* _DIRECTIONS FOR THIS TASK_
Your task is to gather the lines below that hold the string "simpl".

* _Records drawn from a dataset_
┏━━
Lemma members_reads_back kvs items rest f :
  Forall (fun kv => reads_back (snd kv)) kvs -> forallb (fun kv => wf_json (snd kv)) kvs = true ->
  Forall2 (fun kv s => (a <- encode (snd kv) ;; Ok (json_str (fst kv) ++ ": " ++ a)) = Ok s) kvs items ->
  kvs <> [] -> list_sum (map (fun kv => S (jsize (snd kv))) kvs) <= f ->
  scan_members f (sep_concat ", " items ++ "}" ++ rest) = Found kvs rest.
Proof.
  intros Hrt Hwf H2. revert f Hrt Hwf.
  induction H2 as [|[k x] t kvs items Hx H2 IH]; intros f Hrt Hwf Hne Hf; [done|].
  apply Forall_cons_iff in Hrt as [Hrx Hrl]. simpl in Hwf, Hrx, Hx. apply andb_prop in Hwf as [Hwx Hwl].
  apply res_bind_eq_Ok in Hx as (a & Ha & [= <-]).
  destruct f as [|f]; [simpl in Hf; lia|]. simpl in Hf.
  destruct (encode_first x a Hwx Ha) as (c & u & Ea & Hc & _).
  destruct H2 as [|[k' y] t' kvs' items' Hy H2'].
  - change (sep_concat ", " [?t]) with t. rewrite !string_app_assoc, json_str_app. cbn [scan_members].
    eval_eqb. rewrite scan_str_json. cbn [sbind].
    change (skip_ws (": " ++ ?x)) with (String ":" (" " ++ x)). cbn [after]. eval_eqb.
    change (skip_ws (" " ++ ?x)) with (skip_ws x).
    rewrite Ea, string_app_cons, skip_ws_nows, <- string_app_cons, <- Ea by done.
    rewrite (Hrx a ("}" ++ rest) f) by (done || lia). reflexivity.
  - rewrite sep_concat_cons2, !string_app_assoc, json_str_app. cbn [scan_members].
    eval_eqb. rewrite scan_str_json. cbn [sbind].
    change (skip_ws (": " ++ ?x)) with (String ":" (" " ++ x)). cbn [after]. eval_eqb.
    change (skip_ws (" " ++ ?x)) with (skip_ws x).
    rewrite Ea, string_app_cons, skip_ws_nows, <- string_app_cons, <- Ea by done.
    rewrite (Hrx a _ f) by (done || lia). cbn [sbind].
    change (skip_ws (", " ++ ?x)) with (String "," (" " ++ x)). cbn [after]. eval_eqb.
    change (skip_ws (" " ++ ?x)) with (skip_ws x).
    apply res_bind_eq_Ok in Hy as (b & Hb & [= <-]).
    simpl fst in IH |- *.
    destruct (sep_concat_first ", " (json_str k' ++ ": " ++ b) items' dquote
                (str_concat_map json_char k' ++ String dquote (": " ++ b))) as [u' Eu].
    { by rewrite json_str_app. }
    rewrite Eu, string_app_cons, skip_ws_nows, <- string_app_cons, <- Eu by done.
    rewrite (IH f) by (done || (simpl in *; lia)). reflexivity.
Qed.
┗━━
┏━━
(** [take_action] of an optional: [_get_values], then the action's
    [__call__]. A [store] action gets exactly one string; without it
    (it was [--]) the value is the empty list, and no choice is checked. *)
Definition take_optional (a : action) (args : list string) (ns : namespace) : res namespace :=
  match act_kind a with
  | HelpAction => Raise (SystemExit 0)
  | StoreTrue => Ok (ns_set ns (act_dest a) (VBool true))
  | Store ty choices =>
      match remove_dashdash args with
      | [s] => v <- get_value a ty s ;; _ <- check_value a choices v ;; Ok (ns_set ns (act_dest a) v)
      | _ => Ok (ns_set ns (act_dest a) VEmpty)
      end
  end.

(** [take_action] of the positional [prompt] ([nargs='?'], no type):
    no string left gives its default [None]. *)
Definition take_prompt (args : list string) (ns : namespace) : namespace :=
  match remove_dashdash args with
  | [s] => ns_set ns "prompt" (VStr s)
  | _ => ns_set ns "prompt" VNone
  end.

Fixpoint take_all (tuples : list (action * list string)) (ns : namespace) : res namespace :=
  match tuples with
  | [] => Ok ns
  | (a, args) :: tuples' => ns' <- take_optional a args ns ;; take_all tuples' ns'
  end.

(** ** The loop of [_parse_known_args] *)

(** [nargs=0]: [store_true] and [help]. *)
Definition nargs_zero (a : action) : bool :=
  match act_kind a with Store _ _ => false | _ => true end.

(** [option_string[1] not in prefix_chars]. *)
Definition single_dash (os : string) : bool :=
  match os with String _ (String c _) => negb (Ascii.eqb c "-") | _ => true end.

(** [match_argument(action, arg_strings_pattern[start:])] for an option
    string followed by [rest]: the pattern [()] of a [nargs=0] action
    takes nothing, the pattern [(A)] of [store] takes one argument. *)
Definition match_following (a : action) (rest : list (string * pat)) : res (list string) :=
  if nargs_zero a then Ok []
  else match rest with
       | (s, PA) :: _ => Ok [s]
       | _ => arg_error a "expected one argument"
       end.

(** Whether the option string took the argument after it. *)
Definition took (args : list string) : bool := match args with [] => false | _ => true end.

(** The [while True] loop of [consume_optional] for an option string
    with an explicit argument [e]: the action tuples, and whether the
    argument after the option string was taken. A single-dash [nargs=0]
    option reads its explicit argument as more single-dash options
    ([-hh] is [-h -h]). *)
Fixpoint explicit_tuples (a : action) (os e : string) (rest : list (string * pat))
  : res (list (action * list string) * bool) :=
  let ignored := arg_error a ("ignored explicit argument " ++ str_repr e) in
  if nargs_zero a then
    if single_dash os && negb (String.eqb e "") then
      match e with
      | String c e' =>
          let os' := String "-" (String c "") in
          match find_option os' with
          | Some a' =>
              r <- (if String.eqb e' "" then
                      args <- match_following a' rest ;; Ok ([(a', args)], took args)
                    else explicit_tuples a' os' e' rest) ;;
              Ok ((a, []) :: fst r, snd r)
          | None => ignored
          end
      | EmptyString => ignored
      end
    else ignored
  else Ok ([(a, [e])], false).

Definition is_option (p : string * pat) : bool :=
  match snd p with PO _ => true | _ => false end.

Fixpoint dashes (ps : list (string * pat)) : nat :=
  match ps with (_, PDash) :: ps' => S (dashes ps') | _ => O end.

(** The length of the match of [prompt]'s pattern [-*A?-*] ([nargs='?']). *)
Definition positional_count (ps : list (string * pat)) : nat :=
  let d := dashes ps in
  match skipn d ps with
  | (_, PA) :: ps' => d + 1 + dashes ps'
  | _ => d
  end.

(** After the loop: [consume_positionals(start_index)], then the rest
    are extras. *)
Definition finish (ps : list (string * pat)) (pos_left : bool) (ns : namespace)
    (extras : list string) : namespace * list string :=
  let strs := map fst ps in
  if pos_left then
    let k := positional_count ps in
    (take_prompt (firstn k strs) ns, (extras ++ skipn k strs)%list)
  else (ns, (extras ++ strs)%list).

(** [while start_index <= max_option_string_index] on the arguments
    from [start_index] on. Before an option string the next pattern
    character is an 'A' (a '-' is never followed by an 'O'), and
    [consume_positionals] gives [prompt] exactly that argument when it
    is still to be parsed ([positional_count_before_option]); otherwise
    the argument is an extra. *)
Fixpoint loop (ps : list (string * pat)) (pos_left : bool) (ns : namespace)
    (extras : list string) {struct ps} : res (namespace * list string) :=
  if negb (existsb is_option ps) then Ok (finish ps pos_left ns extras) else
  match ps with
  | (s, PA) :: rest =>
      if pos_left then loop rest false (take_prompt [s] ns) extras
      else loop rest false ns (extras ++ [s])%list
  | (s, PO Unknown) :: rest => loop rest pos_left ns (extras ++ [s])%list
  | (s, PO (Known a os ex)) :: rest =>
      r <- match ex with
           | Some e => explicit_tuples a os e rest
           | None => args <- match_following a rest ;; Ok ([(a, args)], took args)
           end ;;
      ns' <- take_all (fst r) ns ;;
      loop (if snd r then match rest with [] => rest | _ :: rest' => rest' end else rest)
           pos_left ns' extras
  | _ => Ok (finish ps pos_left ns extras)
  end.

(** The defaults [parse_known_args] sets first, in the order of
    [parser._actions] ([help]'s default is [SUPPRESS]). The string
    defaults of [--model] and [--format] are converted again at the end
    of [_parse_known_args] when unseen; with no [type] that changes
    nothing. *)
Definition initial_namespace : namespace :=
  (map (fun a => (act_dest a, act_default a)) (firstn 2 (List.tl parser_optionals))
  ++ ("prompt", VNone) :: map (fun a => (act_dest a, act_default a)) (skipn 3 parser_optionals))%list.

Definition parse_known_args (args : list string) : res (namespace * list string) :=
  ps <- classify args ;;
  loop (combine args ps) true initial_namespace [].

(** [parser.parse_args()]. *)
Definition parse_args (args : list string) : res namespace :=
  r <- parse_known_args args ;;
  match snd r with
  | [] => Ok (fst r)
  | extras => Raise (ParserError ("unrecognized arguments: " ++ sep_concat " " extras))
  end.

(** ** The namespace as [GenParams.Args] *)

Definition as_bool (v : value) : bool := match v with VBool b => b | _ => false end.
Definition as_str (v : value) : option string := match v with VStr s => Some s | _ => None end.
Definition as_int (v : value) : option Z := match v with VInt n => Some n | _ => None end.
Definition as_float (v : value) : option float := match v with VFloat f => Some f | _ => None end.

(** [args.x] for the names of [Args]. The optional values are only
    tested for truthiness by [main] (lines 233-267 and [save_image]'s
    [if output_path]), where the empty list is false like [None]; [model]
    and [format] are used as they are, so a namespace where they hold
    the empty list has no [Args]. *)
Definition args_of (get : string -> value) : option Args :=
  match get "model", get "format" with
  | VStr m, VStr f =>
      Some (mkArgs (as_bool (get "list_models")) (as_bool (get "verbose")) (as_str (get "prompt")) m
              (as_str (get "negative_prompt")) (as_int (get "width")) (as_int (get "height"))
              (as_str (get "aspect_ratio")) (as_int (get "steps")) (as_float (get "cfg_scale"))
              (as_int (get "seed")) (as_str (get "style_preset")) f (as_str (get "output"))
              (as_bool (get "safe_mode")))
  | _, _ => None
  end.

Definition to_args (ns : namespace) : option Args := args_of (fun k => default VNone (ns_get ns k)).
┗━━
┏━━
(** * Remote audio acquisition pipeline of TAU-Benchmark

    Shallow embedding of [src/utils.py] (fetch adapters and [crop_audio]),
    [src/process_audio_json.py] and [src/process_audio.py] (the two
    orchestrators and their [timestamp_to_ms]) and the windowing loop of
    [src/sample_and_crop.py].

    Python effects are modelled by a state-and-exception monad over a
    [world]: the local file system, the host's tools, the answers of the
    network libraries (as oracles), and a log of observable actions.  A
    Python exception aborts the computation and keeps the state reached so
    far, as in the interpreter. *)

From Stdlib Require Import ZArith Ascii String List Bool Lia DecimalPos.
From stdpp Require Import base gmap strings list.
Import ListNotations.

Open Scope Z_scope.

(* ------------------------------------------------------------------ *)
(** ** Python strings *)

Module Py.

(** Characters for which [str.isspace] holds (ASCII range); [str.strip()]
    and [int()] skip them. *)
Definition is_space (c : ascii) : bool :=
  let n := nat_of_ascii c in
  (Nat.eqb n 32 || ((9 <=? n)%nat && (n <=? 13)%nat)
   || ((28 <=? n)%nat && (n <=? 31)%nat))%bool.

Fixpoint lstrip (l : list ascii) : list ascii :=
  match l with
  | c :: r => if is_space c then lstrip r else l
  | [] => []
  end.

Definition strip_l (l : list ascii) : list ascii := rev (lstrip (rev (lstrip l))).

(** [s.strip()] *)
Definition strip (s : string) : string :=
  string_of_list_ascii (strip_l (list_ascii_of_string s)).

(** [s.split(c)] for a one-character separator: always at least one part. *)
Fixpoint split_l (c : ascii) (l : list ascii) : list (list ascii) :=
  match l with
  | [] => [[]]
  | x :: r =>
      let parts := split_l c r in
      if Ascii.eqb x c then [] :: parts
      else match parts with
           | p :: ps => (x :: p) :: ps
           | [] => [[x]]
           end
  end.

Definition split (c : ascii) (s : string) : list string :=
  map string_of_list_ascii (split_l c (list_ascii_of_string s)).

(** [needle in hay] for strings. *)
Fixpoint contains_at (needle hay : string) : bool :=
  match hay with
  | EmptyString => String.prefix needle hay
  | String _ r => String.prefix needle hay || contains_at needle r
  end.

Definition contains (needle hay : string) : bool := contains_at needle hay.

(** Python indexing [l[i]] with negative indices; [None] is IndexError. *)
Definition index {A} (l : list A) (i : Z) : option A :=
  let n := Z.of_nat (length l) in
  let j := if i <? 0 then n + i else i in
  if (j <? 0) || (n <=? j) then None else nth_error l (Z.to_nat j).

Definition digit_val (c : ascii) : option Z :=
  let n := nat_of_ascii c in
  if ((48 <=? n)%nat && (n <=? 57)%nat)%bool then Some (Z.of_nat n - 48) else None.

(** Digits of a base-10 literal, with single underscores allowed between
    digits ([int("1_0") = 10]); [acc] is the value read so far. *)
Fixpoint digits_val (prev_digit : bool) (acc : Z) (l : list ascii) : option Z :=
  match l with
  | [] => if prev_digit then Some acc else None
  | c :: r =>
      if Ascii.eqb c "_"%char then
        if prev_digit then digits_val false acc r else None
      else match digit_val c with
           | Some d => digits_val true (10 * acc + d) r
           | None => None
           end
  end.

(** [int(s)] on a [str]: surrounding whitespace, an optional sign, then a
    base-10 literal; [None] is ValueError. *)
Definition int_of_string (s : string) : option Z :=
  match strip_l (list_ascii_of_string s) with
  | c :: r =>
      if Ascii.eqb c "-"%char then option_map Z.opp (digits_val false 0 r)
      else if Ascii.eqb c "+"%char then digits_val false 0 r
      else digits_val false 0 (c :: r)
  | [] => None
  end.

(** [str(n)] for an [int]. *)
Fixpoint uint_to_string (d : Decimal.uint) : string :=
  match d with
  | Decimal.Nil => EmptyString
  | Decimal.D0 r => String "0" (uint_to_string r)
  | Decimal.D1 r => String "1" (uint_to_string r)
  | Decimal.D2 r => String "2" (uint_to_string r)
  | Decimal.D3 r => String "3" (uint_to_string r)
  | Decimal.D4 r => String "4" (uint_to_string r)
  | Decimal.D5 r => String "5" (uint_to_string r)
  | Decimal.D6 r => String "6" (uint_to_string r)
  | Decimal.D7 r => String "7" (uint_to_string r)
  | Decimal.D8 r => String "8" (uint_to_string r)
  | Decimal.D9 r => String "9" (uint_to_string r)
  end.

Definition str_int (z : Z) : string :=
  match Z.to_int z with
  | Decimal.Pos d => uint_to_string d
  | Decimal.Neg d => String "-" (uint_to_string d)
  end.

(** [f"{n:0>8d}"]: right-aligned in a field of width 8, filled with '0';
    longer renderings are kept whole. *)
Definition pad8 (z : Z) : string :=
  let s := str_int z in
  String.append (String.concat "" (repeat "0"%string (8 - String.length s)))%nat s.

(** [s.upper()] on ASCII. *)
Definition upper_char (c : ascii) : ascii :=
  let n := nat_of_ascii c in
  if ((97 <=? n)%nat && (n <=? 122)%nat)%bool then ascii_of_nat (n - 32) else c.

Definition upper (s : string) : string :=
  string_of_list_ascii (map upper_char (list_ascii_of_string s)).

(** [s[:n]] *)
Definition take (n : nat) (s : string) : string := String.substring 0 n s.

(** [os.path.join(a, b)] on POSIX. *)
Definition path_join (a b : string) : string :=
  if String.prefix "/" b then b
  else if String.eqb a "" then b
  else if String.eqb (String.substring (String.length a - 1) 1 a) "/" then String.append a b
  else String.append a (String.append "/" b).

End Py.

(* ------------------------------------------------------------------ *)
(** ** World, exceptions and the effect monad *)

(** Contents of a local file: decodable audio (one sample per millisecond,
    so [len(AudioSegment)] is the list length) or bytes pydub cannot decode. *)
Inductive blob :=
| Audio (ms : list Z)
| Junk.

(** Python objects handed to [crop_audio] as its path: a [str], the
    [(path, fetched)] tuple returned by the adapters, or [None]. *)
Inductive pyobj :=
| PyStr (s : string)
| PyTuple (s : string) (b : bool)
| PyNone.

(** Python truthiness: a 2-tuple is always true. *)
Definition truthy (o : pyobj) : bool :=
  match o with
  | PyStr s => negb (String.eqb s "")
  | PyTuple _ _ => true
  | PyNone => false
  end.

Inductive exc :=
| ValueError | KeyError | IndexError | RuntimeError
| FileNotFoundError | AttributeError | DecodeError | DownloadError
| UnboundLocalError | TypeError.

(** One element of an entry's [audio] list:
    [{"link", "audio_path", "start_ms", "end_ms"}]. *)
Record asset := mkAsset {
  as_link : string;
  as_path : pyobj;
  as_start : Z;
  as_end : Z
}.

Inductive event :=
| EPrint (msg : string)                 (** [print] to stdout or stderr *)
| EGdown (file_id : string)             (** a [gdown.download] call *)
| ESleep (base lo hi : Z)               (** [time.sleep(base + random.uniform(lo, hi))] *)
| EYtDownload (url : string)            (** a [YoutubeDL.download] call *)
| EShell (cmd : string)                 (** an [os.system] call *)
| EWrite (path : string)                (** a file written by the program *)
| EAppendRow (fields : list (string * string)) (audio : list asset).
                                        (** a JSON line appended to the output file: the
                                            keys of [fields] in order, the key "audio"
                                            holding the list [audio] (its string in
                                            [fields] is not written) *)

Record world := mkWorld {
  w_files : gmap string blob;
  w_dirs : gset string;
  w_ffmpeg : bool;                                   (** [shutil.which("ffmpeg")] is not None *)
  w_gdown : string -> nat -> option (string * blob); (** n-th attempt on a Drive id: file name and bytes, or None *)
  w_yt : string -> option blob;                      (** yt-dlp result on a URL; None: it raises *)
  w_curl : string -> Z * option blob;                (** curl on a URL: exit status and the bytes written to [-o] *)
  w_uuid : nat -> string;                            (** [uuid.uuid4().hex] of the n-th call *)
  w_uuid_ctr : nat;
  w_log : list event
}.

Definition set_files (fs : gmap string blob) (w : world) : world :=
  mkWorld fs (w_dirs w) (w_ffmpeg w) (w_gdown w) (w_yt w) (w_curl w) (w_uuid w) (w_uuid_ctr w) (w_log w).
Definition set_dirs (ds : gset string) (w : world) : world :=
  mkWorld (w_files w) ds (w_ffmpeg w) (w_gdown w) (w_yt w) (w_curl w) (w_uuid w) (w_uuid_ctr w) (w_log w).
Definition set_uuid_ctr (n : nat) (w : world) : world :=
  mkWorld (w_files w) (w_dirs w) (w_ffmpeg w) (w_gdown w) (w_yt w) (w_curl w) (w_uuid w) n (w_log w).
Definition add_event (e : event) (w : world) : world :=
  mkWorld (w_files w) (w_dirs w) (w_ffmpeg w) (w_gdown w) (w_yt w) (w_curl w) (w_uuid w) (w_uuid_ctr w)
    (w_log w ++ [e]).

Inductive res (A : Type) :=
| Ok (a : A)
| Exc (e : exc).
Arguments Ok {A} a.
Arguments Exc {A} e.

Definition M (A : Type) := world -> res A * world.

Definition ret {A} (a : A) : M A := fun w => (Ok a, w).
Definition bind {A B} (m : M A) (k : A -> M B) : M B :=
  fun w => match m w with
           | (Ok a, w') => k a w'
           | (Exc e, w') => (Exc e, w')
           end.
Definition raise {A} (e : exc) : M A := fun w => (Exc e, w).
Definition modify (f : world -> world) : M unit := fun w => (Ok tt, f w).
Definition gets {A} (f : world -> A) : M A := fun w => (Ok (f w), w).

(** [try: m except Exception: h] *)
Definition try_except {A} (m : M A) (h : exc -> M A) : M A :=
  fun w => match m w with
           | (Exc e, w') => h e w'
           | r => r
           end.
┗━━
* _OUTPUT OF THE EXERCISE_
  apply Forall_cons_iff in Hrt as [Hrx Hrl]. simpl in Hwf, Hrx, Hx. apply andb_prop in Hwf as [Hwx Hwl].
  destruct f as [|f]; [simpl in Hf; lia|]. simpl in Hf.
    simpl fst in IH |- *.
    rewrite (IH f) by (done || (simpl in *; lia)). reflexivity.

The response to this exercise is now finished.